▶ PROBLEM DESCRIPTION: The answer should be an exact repeat of the stretch of material below from the line containing "- A JavaScript" through the line containing "array has afterwards. *)".

▶ RECORDS FOR THE EXERCISE:
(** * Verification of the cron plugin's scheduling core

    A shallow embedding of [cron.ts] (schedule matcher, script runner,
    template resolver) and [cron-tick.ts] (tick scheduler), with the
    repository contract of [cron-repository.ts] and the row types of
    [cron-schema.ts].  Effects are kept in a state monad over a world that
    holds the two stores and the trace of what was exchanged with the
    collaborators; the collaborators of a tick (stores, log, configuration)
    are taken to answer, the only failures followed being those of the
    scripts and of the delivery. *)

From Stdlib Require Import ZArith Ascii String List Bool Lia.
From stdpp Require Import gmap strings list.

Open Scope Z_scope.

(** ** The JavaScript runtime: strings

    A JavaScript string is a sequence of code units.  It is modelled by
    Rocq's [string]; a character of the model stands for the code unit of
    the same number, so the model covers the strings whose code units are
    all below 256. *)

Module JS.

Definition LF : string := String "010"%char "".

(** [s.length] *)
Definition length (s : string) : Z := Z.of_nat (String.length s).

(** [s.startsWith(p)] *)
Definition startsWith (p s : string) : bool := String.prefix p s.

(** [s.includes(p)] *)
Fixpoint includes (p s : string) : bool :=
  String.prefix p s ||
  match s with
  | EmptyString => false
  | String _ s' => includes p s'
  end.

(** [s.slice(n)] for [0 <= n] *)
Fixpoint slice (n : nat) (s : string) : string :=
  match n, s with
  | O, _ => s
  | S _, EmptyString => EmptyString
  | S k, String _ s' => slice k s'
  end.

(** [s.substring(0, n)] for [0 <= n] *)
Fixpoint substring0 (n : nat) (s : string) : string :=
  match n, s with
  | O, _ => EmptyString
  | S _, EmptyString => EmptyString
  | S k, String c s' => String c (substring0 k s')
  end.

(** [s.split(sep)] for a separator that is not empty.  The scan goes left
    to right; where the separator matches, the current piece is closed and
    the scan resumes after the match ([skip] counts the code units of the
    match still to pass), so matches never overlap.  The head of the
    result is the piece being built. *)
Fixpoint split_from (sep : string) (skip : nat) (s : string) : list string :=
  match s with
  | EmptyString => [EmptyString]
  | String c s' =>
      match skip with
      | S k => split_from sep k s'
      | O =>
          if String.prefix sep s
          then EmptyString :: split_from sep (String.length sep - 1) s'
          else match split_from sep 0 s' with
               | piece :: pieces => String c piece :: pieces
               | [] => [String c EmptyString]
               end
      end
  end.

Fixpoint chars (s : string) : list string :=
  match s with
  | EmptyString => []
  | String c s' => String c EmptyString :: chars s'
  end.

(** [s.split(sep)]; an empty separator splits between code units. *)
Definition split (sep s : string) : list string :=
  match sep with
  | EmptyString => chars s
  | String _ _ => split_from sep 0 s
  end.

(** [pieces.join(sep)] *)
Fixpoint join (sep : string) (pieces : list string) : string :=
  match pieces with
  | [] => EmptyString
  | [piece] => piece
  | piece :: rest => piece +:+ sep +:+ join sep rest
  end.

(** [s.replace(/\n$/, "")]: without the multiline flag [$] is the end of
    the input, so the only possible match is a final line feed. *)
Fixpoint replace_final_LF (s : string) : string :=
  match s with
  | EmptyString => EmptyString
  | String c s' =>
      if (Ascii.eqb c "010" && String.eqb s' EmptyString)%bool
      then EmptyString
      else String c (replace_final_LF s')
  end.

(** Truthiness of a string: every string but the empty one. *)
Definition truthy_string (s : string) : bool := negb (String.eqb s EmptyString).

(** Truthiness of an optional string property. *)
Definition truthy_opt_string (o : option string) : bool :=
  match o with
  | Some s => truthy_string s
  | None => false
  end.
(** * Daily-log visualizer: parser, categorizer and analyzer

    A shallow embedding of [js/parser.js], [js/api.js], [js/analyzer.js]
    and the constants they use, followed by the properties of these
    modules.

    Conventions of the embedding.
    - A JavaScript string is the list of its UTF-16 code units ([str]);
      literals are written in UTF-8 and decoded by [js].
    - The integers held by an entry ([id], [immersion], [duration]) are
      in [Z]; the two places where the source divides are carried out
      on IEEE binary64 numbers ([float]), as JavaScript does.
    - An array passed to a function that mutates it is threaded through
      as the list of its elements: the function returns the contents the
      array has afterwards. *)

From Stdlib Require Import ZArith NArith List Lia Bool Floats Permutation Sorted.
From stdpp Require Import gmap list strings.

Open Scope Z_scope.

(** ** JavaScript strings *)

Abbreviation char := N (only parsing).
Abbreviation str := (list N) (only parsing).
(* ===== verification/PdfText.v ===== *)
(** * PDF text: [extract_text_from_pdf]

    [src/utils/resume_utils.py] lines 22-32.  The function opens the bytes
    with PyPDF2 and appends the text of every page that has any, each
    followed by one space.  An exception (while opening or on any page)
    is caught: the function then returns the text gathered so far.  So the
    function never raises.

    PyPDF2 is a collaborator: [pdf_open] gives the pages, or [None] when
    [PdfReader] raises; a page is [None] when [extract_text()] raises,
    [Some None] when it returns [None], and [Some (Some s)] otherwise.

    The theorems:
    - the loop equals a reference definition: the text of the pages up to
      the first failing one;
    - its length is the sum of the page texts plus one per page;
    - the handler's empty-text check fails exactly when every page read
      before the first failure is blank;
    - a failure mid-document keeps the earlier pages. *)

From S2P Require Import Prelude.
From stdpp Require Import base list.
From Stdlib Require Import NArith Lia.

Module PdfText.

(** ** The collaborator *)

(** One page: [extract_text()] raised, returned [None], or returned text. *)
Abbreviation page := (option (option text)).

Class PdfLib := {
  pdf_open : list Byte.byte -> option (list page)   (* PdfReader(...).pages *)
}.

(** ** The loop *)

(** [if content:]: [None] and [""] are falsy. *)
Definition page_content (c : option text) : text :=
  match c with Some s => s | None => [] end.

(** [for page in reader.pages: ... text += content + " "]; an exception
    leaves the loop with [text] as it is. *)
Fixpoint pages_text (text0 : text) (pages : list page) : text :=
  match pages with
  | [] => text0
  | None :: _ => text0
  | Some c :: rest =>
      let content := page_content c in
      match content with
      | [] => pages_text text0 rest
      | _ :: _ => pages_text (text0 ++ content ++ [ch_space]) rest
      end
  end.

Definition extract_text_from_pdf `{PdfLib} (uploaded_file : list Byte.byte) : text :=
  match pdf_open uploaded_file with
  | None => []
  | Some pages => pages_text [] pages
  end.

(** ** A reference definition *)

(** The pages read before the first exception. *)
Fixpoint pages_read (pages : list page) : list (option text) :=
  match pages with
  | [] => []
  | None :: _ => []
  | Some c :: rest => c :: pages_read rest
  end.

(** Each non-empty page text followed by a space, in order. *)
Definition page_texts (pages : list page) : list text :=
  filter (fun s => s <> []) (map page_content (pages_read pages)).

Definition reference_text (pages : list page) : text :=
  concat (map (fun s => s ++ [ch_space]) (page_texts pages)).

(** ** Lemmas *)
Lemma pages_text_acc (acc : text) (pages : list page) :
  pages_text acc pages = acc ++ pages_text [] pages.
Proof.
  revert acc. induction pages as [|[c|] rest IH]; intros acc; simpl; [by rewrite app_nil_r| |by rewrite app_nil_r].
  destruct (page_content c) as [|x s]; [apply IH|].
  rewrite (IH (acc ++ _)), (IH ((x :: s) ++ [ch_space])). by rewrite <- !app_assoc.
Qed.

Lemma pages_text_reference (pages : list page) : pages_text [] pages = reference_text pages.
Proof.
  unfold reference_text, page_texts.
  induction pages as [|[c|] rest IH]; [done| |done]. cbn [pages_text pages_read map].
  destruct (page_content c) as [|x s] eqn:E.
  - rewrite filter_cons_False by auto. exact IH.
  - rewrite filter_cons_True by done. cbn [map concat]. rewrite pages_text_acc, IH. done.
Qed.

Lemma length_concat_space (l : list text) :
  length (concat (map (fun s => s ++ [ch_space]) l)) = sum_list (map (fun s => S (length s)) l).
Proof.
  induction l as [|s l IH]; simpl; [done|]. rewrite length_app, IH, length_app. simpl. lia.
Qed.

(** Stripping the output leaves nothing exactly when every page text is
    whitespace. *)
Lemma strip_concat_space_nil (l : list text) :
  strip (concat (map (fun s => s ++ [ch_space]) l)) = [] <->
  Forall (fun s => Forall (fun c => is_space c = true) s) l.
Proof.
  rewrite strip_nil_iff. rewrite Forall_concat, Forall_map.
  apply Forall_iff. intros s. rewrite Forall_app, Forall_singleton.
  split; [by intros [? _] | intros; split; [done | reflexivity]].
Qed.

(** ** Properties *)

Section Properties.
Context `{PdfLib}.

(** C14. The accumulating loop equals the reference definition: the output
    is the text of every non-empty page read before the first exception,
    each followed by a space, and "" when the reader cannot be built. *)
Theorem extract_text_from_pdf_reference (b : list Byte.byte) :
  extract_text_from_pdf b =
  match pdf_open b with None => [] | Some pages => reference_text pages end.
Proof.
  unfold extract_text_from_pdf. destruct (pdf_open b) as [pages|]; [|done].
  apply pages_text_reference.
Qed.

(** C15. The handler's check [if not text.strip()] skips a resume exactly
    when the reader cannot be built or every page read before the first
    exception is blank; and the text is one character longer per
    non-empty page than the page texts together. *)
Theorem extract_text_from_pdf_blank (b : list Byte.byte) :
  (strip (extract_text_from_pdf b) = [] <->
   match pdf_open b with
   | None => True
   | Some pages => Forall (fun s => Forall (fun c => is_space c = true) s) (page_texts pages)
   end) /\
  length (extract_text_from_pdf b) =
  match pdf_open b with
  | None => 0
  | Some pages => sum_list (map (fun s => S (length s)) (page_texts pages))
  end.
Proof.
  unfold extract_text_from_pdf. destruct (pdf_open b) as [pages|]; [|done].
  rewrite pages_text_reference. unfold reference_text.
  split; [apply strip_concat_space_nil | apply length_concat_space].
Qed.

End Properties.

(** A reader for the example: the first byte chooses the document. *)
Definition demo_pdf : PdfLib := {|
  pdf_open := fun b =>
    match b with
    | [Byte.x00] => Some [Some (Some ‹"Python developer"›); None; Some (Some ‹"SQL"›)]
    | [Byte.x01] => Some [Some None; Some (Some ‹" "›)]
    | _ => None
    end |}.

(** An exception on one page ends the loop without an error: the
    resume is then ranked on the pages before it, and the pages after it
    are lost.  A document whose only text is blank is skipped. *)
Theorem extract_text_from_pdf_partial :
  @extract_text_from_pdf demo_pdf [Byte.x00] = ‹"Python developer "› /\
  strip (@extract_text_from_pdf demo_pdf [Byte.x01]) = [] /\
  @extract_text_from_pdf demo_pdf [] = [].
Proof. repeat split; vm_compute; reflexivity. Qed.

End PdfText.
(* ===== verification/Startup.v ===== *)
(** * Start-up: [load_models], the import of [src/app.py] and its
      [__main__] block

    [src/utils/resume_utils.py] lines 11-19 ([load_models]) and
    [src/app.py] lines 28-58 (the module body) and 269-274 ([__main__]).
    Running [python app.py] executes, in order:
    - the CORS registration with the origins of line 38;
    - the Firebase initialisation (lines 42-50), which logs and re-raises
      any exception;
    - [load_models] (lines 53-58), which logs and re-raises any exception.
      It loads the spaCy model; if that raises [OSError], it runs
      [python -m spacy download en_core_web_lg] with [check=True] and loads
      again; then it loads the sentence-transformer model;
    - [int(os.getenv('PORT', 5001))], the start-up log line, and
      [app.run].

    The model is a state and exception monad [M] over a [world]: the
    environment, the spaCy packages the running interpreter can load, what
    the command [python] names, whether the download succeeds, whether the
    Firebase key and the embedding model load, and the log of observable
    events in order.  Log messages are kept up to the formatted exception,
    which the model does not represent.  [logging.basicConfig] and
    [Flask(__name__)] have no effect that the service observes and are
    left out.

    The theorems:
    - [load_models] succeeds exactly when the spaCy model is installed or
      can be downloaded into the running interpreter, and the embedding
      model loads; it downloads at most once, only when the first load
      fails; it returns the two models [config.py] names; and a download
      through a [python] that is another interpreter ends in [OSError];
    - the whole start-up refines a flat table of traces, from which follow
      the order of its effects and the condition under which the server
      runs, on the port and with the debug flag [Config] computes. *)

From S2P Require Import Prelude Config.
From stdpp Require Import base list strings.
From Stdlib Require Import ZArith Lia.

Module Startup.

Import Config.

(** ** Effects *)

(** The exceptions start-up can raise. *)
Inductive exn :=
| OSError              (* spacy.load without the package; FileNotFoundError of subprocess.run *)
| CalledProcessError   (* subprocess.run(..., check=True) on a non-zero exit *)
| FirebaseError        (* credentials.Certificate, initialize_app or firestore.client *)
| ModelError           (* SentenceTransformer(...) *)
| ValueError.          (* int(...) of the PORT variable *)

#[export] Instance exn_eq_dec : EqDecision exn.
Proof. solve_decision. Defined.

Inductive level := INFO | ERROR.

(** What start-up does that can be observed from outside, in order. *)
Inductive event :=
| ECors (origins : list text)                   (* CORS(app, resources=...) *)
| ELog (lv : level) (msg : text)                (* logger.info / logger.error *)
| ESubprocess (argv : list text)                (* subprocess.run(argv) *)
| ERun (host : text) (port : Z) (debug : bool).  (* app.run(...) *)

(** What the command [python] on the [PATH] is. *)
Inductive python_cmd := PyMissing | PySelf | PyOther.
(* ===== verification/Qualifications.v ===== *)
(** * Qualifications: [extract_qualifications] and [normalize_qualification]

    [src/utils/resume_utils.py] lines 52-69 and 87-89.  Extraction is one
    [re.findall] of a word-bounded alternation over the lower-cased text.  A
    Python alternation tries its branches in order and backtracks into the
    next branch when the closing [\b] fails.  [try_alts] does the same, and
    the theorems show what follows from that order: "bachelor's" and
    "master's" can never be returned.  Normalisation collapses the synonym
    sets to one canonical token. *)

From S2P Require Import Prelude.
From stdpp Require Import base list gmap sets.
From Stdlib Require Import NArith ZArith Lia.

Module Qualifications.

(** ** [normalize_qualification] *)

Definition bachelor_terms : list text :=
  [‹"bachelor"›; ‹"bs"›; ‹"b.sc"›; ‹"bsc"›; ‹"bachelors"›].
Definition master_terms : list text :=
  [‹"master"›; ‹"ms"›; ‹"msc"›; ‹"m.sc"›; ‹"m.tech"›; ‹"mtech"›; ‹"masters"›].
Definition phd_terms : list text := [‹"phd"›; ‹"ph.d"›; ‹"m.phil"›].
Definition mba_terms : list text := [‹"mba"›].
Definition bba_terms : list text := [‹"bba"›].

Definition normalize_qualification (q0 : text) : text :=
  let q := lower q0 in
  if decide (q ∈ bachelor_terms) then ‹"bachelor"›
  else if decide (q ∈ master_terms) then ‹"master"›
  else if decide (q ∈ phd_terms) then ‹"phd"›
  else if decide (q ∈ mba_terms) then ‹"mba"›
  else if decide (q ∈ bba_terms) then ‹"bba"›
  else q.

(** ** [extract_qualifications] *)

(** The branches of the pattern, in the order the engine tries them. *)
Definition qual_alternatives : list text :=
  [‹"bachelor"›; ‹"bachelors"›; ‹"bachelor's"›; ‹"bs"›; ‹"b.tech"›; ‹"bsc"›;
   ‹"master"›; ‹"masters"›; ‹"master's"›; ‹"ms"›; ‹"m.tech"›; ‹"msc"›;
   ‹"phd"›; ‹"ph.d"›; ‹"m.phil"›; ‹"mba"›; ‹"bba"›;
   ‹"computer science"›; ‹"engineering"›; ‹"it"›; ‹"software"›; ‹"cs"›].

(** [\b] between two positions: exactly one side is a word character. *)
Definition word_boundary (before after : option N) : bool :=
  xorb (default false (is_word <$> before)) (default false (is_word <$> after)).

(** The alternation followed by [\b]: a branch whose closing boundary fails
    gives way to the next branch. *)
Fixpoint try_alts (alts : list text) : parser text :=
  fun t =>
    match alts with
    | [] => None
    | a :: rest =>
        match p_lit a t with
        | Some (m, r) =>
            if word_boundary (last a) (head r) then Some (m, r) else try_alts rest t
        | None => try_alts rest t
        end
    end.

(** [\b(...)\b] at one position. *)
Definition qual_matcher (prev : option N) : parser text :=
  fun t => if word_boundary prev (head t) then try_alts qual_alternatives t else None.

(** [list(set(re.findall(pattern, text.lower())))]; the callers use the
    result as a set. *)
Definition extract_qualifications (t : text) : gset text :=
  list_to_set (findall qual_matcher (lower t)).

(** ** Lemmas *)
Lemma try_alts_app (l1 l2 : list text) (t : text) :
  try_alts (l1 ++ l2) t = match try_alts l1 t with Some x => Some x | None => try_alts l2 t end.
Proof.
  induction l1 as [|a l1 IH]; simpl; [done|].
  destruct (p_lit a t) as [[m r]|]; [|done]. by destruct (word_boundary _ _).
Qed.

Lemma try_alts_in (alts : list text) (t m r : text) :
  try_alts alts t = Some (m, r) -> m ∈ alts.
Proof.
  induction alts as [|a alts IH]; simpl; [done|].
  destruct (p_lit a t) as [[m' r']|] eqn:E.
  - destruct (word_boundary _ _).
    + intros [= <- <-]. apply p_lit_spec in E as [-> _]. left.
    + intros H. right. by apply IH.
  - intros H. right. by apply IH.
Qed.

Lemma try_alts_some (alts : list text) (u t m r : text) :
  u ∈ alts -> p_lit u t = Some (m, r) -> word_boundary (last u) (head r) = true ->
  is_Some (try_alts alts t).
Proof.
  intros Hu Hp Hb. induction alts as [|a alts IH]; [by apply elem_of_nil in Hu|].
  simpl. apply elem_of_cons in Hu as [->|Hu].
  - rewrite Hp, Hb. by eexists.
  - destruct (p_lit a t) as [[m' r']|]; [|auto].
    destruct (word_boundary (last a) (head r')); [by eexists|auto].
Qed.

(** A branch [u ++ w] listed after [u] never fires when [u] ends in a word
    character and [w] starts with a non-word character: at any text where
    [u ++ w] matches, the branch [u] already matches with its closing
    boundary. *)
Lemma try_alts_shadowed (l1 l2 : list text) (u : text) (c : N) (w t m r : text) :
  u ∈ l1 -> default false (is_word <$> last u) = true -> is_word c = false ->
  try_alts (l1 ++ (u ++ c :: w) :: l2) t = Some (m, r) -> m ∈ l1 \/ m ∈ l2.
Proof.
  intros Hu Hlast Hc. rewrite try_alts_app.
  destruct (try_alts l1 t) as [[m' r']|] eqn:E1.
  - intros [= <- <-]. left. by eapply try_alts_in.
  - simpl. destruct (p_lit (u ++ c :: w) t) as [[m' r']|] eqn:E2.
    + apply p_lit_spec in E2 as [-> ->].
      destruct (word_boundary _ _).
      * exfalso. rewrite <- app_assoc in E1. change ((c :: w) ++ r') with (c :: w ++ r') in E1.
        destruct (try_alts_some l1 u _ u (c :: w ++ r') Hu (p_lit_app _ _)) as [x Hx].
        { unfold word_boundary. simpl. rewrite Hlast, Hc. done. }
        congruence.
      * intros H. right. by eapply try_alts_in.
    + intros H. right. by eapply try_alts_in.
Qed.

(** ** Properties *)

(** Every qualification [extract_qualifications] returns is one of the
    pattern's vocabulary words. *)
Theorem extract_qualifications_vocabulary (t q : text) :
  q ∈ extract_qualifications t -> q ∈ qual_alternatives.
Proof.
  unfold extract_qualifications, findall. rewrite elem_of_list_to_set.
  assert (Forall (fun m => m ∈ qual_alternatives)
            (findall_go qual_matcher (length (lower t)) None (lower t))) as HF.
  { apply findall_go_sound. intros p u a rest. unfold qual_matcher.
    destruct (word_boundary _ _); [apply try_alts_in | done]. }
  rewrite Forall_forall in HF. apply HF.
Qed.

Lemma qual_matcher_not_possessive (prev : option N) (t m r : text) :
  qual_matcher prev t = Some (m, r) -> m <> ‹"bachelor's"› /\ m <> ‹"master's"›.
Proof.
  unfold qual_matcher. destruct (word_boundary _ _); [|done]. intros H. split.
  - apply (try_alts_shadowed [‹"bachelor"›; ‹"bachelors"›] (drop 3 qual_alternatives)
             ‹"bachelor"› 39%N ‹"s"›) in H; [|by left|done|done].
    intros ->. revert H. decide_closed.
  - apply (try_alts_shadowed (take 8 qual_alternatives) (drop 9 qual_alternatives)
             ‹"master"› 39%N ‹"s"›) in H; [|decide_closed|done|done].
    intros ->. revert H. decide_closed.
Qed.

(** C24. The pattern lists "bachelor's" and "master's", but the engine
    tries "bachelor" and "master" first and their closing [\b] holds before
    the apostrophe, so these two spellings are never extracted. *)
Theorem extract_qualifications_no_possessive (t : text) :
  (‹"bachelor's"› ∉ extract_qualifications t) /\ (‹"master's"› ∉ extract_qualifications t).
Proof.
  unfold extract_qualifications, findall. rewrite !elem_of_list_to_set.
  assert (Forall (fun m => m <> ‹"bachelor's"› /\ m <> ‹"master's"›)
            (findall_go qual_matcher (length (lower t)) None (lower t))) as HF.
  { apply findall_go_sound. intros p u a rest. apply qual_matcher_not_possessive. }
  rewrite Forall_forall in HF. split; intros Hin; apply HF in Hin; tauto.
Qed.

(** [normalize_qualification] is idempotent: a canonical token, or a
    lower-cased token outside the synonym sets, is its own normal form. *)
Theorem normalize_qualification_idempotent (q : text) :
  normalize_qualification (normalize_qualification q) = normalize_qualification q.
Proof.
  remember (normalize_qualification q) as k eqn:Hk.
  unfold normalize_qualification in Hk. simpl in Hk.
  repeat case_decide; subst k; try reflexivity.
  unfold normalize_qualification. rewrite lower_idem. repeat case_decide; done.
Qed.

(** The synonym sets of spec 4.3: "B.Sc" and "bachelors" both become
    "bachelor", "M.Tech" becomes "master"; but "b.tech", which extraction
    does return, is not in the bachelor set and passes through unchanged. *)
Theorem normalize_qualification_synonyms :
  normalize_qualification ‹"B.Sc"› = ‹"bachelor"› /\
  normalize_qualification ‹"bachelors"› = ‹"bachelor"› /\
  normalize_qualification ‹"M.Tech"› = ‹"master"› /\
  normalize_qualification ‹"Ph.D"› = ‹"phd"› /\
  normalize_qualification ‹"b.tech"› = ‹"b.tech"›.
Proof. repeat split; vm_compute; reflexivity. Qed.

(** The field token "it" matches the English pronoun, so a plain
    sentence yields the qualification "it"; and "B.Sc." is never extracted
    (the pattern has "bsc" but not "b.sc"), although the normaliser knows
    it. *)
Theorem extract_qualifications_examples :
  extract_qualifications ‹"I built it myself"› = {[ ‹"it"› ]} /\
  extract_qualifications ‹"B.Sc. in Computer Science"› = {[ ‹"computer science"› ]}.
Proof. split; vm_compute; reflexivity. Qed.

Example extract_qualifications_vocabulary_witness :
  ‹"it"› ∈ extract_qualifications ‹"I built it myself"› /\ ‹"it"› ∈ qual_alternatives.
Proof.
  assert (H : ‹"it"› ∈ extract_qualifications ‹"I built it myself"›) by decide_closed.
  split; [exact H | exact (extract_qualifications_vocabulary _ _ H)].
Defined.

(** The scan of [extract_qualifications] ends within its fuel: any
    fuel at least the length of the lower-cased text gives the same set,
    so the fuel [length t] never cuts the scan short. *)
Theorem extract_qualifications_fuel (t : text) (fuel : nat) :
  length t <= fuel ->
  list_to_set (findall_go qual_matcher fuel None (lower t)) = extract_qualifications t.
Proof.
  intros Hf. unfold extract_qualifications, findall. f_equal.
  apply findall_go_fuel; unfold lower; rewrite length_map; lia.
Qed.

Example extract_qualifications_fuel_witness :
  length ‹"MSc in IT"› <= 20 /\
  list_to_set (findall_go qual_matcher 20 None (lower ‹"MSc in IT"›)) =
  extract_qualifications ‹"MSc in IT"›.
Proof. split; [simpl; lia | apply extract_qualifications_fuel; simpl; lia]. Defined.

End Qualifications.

▶ ANSWER BOX:
    - A JavaScript string is the list of its UTF-16 code units ([str]);
      literals are written in UTF-8 and decoded by [js].
    - The integers held by an entry ([id], [immersion], [duration]) are
      in [Z]; the two places where the source divides are carried out
      on IEEE binary64 numbers ([float]), as JavaScript does.
    - An array passed to a function that mutates it is threaded through
      as the list of its elements: the function returns the contents the
      array has afterwards. *)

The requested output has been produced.